WRITER/DIRECTOR ARTISTIC STATEMENT
The genesis of this project is our short film, “Darcine’s Day,” which screened at 92 U.S. and international film festivals, on five continents, and has been translated into Spanish, German, Greek, Italian, and Portuguese. It has received significant critical acclaim, including recognition by the SAG-AFTRA Foundation for Excellence in Filmmaking (2025), and has won over 36 festival awards, including Best Writing, Best Director, Best Film, and Best Drama.
And audiences everywhere asked us: “What’s next for Darcine? I hope she makes it.”
“DARCINE’S YEAR” addresses issues of housing inequity, the challenging job market, the high cost of living, and homelessness.
I have not experienced homelessness myself. But I have experienced the instinct to judge people who are struggling—the quick story we tell ourselves about “those people” on the corner, in public housing, in line for assistance. I’ve recognized bigotry, prejudice, and quiet condemnation in myself, and that realization is a big part of why I want to make this film. “DARCINE’S YEAR” is my attempt to turn that gaze back on us: the housed, the comfortable, the people who assume that losing everything only happens to someone fundamentally different from us.

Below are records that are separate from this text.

(** The earlier spans without wrap-around. *)
Fixpoint plain_spans (last_start : EraIndex) (index : SpanIndex) (prior : list EraIndex) : list SlashingSpan :=
  match prior with
  | [] => []
  | length :: prior =>
      mkSpan (index - 1) (last_start - length) (Some length) :: plain_spans (last_start - length) (index - 1) prior
  end.

Lemma prior_spans_plain start index l : Forall (fun l => 0 < l) l -> zsum l <= start <= umax ERA_BITS ->
  Z.of_nat (length l) <= index <= umax ERA_BITS -> prior_spans start index l = plain_spans start index l.
Proof.
  intros Hl. revert start index. induction Hl as [|x l Hx Hl IH]; intros start index Hs Hi; [done|]. simpl in *.
  pose proof (zsum_nonneg l Hl). unfold wrapping_sub. rewrite !wrap_small by (unfold in_range; lia).
  by rewrite IH by lia.
Qed.

Lemma spans_iter_plain s : spans_ok s ->
  spans_iter s = mkSpan (span_index s) (last_start s) None :: plain_spans (last_start s) (span_index s) (prior s).
Proof. intros [H1 H2 H3 H4]. unfold spans_iter. by rewrite prior_spans_plain. Qed.

(** What an earlier span contains. *)
Lemma plain_spans_elem start index l span : Forall (fun l => 0 < l) l -> span ∈ plain_spans start index l ->
  exists k len, l !! k = Some len /\ span_length span = Some len /\ span_idx span = index - 1 - Z.of_nat k /\
    span_start span = start - zsum (take (S k) l).
Proof.
  intros Hl. revert start index. induction Hl as [|x l Hx Hl IH]; intros start index; simpl.
  { by intros ?%elem_of_nil. }
  intros [->|Hin]%elem_of_cons.
  - exists O, x. split_and!; simpl; [done | done | lia | lia].
  - destruct (IH _ _ Hin) as (k & len & H1 & H2 & H3 & H4). exists (S k), len. split_and!; [done | done | lia |].
    rewrite H4. simpl. lia.
Qed.

Lemma zsum_take_le k l : Forall (fun l => 0 < l) l -> zsum (take k l) <= zsum l.
Proof.
  intros Hl. revert k. induction Hl as [|x l Hx Hl IH]; intros [|k]; simpl; try lia.
  - pose proof (zsum_nonneg l Hl). lia.
  - specialize (IH k). lia.
Qed.

Lemma zsum_take_S k l x : l !! k = Some x -> zsum (take (S k) l) = zsum (take k l) + x.
Proof.
  revert k. induction l as [|y l IH]; intros [|k] Hk; simplify_eq/=; [lia|]. specialize (IH k Hk). simpl in IH. lia.
Qed.

Lemma zsum_take_mono j k l : Forall (fun l => 0 < l) l -> (j <= k)%nat -> zsum (take j l) <= zsum (take k l).
Proof.
  intros Hl Hjk. replace (take j l) with (take j (take k l)) by (rewrite take_take; f_equal; lia).
  apply zsum_take_le. by apply Forall_take.
Qed.

(** Eras of a span, from its position: the span at position [k] of [prior] holds
    the eras between two partial sums. *)
Lemma contains_plain start index l k len span era : Forall (fun l => 0 < l) l -> zsum l <= start <= umax ERA_BITS ->
  l !! k = Some len -> span_length span = Some len -> span_start span = start - zsum (take (S k) l) ->
  span_idx span = index - 1 - Z.of_nat k ->
  contains_era span era = true <-> start - zsum (take (S k) l) <= era < start - zsum (take k l).
Proof.
  intros Hl Hs Hk Hlen Hst _. unfold contains_era. rewrite Hlen, Hst.
  pose proof (zsum_take_S k l len Hk). pose proof (zsum_take_le (S k) l Hl). pose proof (zsum_take_le k l Hl).
  pose proof (zsum_nonneg _ (Forall_take _ k l Hl)).
  unfold wrapping_add. rewrite wrap_small by (unfold in_range; lia). rewrite andb_true_iff, Z.leb_le, Z.ltb_lt. lia.
Qed.

(** Every era belongs to at most one span, and those from the earliest recorded
    start on to exactly one. *)
Lemma era_span_in s era span : spans_ok s -> era_span s era = Some span ->
  (span_idx span = span_index s /\ last_start s <= era) \/
  (exists k len, prior s !! k = Some len /\ span_idx span = span_index s - 1 - Z.of_nat k /\
     last_start s - zsum (take (S k) (prior s)) <= era < last_start s - zsum (take k (prior s))).
Proof.
  intros Hok H. unfold era_span in H. rewrite spans_iter_plain in H by done. destruct Hok as [H1 H2 H3 H4].
  apply List.find_some in H as [Hin Hc]. apply list_elem_of_In in Hin.
  apply elem_of_cons in Hin as [->|Hin].
  - left. split; [done|]. unfold contains_era in Hc. simpl in Hc. apply andb_true_iff in Hc as [Hc _]. by apply Z.leb_le.
  - right. destruct (plain_spans_elem _ _ _ _ H1 Hin) as (k & len & Hk & Hl & Hi & Hs).
    exists k, len. split_and!; [done | done | | ];
      by apply (contains_plain (last_start s) (span_index s) (prior s) k len span era).
Qed.

Lemma era_span_intro s era k len : spans_ok s -> prior s !! k = Some len ->
  last_start s - zsum (take (S k) (prior s)) <= era < last_start s - zsum (take k (prior s)) ->
  exists span, era_span s era = Some span /\ span_idx span = span_index s - 1 - Z.of_nat k.
Proof.
  intros Hok Hk Hera. pose proof Hok as [H1 H2 H3 H4].
  pose proof (zsum_nonneg _ (Forall_take _ k _ H1)) as Hnn.
  destruct (era_span s era) as [span|] eqn:E.
  - exists span. split; [done|]. destruct (era_span_in s era span Hok E) as [[_ Hge]|(j & len' & Hj & Hi & He)]; [lia|].
    rewrite Hi. assert (j = k); [|by subst].
    destruct (Nat.lt_trichotomy j k) as [Hlt|[Heq|Hgt]]; [exfalso | done | exfalso].
    + pose proof (zsum_take_mono (S j) k (prior s) H1 ltac:(lia)). lia.
    + pose proof (zsum_take_mono (S k) j (prior s) H1 ltac:(lia)). lia.
  - exfalso. unfold era_span in E. rewrite spans_iter_plain in E by done.
    assert (Hin : exists span, span ∈ plain_spans (last_start s) (span_index s) (prior s) /\ contains_era span era = true).
    { clear E. revert Hera Hnn. assert (Hall : zsum (prior s) <= last_start s <= umax ERA_BITS) by lia. clear H2 H3 H4 Hok.
      revert k len Hk Hall. generalize (last_start s) as st, (span_index s) as ix. induction H1 as [|x l Hx Hl IH]; [done|].
      intros st ix [|k] len Hk Hall Hera Hnn; simplify_eq/=.
      - exists (mkSpan (ix - 1) (st - len) (Some len)). split; [left|]. unfold contains_era. simpl.
        pose proof (zsum_nonneg l Hl). unfold wrapping_add. rewrite wrap_small by (unfold in_range; lia).
        rewrite andb_true_iff, Z.leb_le, Z.ltb_lt. lia.
      - destruct (IH (st - x) (ix - 1) k len Hk ltac:(lia) ltac:(lia) (zsum_nonneg _ (Forall_take _ k _ Hl)))
          as (span & Hin & Hc). exists span. split; [by right | done]. }
    destruct Hin as (span & Hin & Hc). simpl in E. destruct (contains_era (mkSpan _ _ None) era); [done|].
    apply List.find_none with (x := span) in E; [congruence | by apply list_elem_of_In].
Qed.

Lemma era_span_current s era : last_start s <= era ->
  exists span, era_span s era = Some span /\ span_idx span = span_index s.
Proof.
  intros Hle. exists (mkSpan (span_index s) (last_start s) None). split; [|done]. unfold era_span, spans_iter. simpl.
  unfold contains_era. simpl. by rewrite (proj2 (Z.leb_le _ _) Hle).
Qed.

(** ** Ending a span and pruning keep the eras where they are *)
Lemma end_span_eq now s : spans_ok s -> 0 <= now < umax ERA_BITS -> span_index s < umax ERA_BITS ->
  spans_end_span now s =
    if now + 1 <=? last_start s then (false, s)
    else (true, mkSpans (span_index s + 1) (now + 1) (last_nonzero_slash s) (now + 1 - last_start s :: prior s)).
Proof.
  intros [H1 H2 H3 H4] Hn Hi. unfold spans_end_span, wrapping_add, wrapping_sub. pose proof (zsum_nonneg _ H1).
  rewrite (wrap_small _ (now + 1)) by (unfold in_range; lia). destruct (Z.leb_spec (now + 1) (last_start s)); [done|].
  by rewrite !wrap_small by (unfold in_range; lia).
Qed.

Lemma end_span_ok now s : spans_ok s -> 0 <= now < umax ERA_BITS -> span_index s < umax ERA_BITS ->
  spans_ok (spans_end_span now s).2.
Proof.
  intros Hs Hn Hi. rewrite end_span_eq by done. destruct (Z.leb_spec (now + 1) (last_start s)) as [|Hlt]; [done|].
  destruct Hs as [H1 H2 H3 H4]. split; simpl; [constructor; [lia | done] | lia | lia | lia].
Qed.

(** Eras up to now keep their span when the span ends. *)
Lemma end_span_keeps now s era : spans_ok s -> 0 <= now < umax ERA_BITS -> span_index s < umax ERA_BITS -> era <= now ->
  span_idx <$> era_span (spans_end_span now s).2 era = span_idx <$> era_span s era.
Proof.
  intros Hs Hn Hi He. pose proof (end_span_ok now s Hs Hn Hi) as Hok. rewrite end_span_eq in * by done.
  destruct (Z.leb_spec (now + 1) (last_start s)) as [|Hlt]; [done|]. simpl in *. set (s' := mkSpans _ _ _ _) in *.
  destruct (Z.le_gt_cases (last_start s) era) as [Hge|Hlt'].
  - destruct (era_span_current s era Hge) as (x & -> & Hx).
    destruct (era_span_intro s' era 0 _ Hok eq_refl) as (y & -> & Hy); [simpl; lia|]. simpl in *. f_equal. lia.
  - destruct (era_span s era) as [x|] eqn:E.
    + destruct (era_span_in s era x Hs E) as [[_ ?]|(k & len & Hk & Hi' & Hb)]; [lia|].
      destruct (era_span_intro s' era (S k) len Hok Hk) as (y & -> & Hy); [simpl in *; lia|]. simpl in *. f_equal. lia.
    + destruct (era_span s' era) as [y|] eqn:E'; [|done]. exfalso.
      destruct (era_span_in s' era y Hok E') as [[_ ?]|([|k] & len & Hk & Hi' & Hb)]; simpl in *; [lia | lia |].
      destruct (era_span_intro s era k len Hs Hk) as (x & Hx & _); [simpl in *; lia | congruence].
Qed.

Lemma position_of_Some {A} (p : A -> bool) l o : position_of p l = Some o ->
  (exists x, l !! o = Some x /\ p x = true) /\ forall j x, (j < o)%nat -> l !! j = Some x -> p x = false.
Proof.
  revert o. induction l as [|y l IH]; intros o; simpl; [done|]. destruct (p y) eqn:E.
  - intros [= <-]. split; [by exists y | lia].
  - destruct (position_of p l) as [o'|]; [|done]. intros [= <-]. destruct (IH o' eq_refl) as [Hx Hj]. split; [done|].
    intros [|j] x Hlt Hl; simplify_eq/=; [done | apply (Hj j); [lia | done]].
Qed.

Lemma position_of_None {A} (p : A -> bool) l j x : position_of p l = None -> l !! j = Some x -> p x = false.
Proof.
  revert j. induction l as [|y l IH]; intros j; simpl; [done|]. destruct (p y) eqn:E; [done|].
  destruct (position_of p l); [done|]. intros _. destruct j; intros; simplify_eq/=; [done | by eapply IH].
Qed.

Lemma length_plain_spans start index l : length (plain_spans start index l) = length l.
Proof. revert start index. induction l as [|x l IH]; intros start index; [done|]. simpl. by rewrite IH. Qed.

Lemma plain_spans_lookup start index l k :
  plain_spans start index l !! k =
    (fun len => mkSpan (index - 1 - Z.of_nat k) (start - zsum (take (S k) l)) (Some len)) <$> l !! k.
Proof.
  revert start index k. induction l as [|x l IH]; intros start index [|k]; simpl; try done.
  - do 2 f_equal; lia.
  - rewrite IH. destruct (l !! k); simpl; [|done]. f_equal. f_equal; lia.
Qed.

(** The span at position [k] ended by the window exactly when its successor
    starts by then. *)
Lemma ended_by_at window s k len : spans_ok s -> prior s !! k = Some len ->
  exists x, drop 1 (spans_iter s) !! k = Some x /\
    ended_by window x = (last_start s - zsum (take k (prior s)) <=? window).
Proof.
  intros Hs Hk. rewrite spans_iter_plain by done. rewrite skipn_cons, drop_0, plain_spans_lookup, Hk. eexists. split; [done|].
  unfold ended_by. cbn [span_length span_start]. destruct Hs as [H1 H2 H3 H4].
  pose proof (zsum_take_S k (prior s) len Hk) as Hz. pose proof (zsum_take_le k (prior s) H1).
  pose proof (zsum_nonneg _ (Forall_take _ k _ H1)).
  unfold wrapping_add. rewrite wrap_small by (simpl in Hz; unfold in_range; simpl; lia). f_equal. simpl in *. lia.
Qed.

(** Pruning cuts the earlier spans after some position [o]: all before it reach
    into the window, the one at [o] does not. *)
Lemma prune_cut window s : spans_ok s ->
  exists o, (o <= length (prior s))%nat /\ prior (prune window s).2 = take o (prior s) /\
    span_index (prune window s).2 = span_index s /\ last_start (prune window s).2 = Z.max (last_start s) window /\
    last_nonzero_slash (prune window s).2 = last_nonzero_slash s /\
    (forall j, (j < o)%nat -> window < last_start s - zsum (take j (prior s))) /\
    ((o < length (prior s))%nat -> last_start s - zsum (take o (prior s)) <= window) /\
    (prune window s).1 =
      (if (o <? length (prior s))%nat
       then Some (span_index s - Z.of_nat (length (prior s)), span_index s - Z.of_nat o) else None).
Proof.
  intros Hs. pose proof Hs as [H1 H2 H3 H4]. unfold prune.
  assert (Hl : length (drop 1 (spans_iter s)) = length (prior s)).
  { by rewrite spans_iter_plain, skipn_cons, drop_0, length_plain_spans by done. }
  destruct (position_of _ _) as [o|] eqn:E.
  - destruct (position_of_Some _ _ _ E) as [(x & Hx & Hp) Hj]. pose proof (lookup_lt_Some _ _ _ Hx) as Hlt. rewrite Hl in Hlt.
    exists o. cbn [fst snd prior span_index last_start last_nonzero_slash].
    destruct (lookup_lt_is_Some_2 (prior s) o Hlt) as [len Hlen].
    destruct (ended_by_at window s o len Hs Hlen) as (x' & Hx' & Hend).
    assert (x' = x) as -> by congruence. rewrite Hend in Hp. apply Z.leb_le in Hp.
    split_and!; try done; [lia | |].
    + intros j Hjo. destruct (lookup_lt_is_Some_2 (prior s) j ltac:(lia)) as [lenj Hlenj].
      destruct (ended_by_at window s j lenj Hs Hlenj) as (xj & Hxj & Hej). specialize (Hj j xj Hjo Hxj).
      rewrite Hej in Hj. by apply Z.leb_gt in Hj.
    + rewrite (proj2 (Nat.ltb_lt o (length (prior s))) Hlt), length_take, Nat.min_l by lia.
      unfold wrapping_sub. rewrite !(wrap_small _ (Z.of_nat _)) by (unfold in_range; lia).
      by rewrite !wrap_small by (unfold in_range; lia).
  - exists (length (prior s)). cbn [fst snd prior span_index last_start last_nonzero_slash].
    rewrite firstn_all, Nat.ltb_irrefl. split_and!; try done; [|lia].
    intros j Hj. destruct (lookup_lt_is_Some_2 (prior s) j Hj) as [len Hlen].
    destruct (ended_by_at window s j len Hs Hlen) as (x & Hx & Hend).
    pose proof (position_of_None _ _ _ _ E Hx) as Hp. rewrite Hend in Hp. by apply Z.leb_gt in Hp.
Qed.

Lemma prune_ok window s : spans_ok s -> window <= umax ERA_BITS -> spans_ok (prune window s).2.
Proof.
  intros Hs Hw. destruct (prune_cut window s Hs) as (o & Ho & Hp & Hi & Hl & _). destruct Hs as [H1 H2 H3 H4].
  pose proof (zsum_take_le o (prior s) H1). split; rewrite ?Hp, ?Hi, ?Hl; [by apply Forall_take | lia | lia|].
  rewrite length_take. lia.
Qed.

“Darcine” is not an issue or a symbol; she’s someone who could be your coworker, your neighbor, your aunt. She begins as the person who would have judged “the homeless” from a distance, and over the course of the film, she becomes one of the people she used to look away from. Her slide toward homelessness isn’t about weakness. It’s about grief, bad luck, and the systems that are supposed to help. The film is honest about those realities, but it is never interested in punishing her. My job as a director is to stay on her side—even when she can’t—and invite the audience to do the same.
This film sits alongside Moonlight, Nomadland, and The Dallas Buyers Club: intimate, naturalistic, rooted in faces and real locations. We start with warm, composed suburban images, illustrating stability. But as Darcine’s life unravels, the camera loosens. We move into cooler, harsher palettes of public housing and institutions; nights in the car lit by streetlights and neon. The closer she gets to losing everything, the closer we come to her face.
This isn’t a misery parade or a pity party. It’s a quiet, compassionate portrait of a woman who, at one point, genuinely wants to die. But slowly, she accumulates enough small connections, victories, and acts of kindness that she can no longer fully believe her life is worthless.
There’s no miraculous rescue or a sentimental ending. No windfall, no savior, no third-act romance. There is a moment where Darcine finally speaks up for herself and for someone else. There is a woman standing alone with no status, no possessions, no safety net, yet deciding to keep going anyway.
That’s the journey I want to put on screen: a woman we might once have judged from a distance, but now seen so closely that, by the end, judging her, and people like her, becomes impossible.
Thank you,
Aaron Goffman
LOG LINE
Darcine Thomas, a middle-aged woman living in an affluent Los Angeles suburb, loses her job, husband, and home, and is forced to live rough among the fringes of L.A.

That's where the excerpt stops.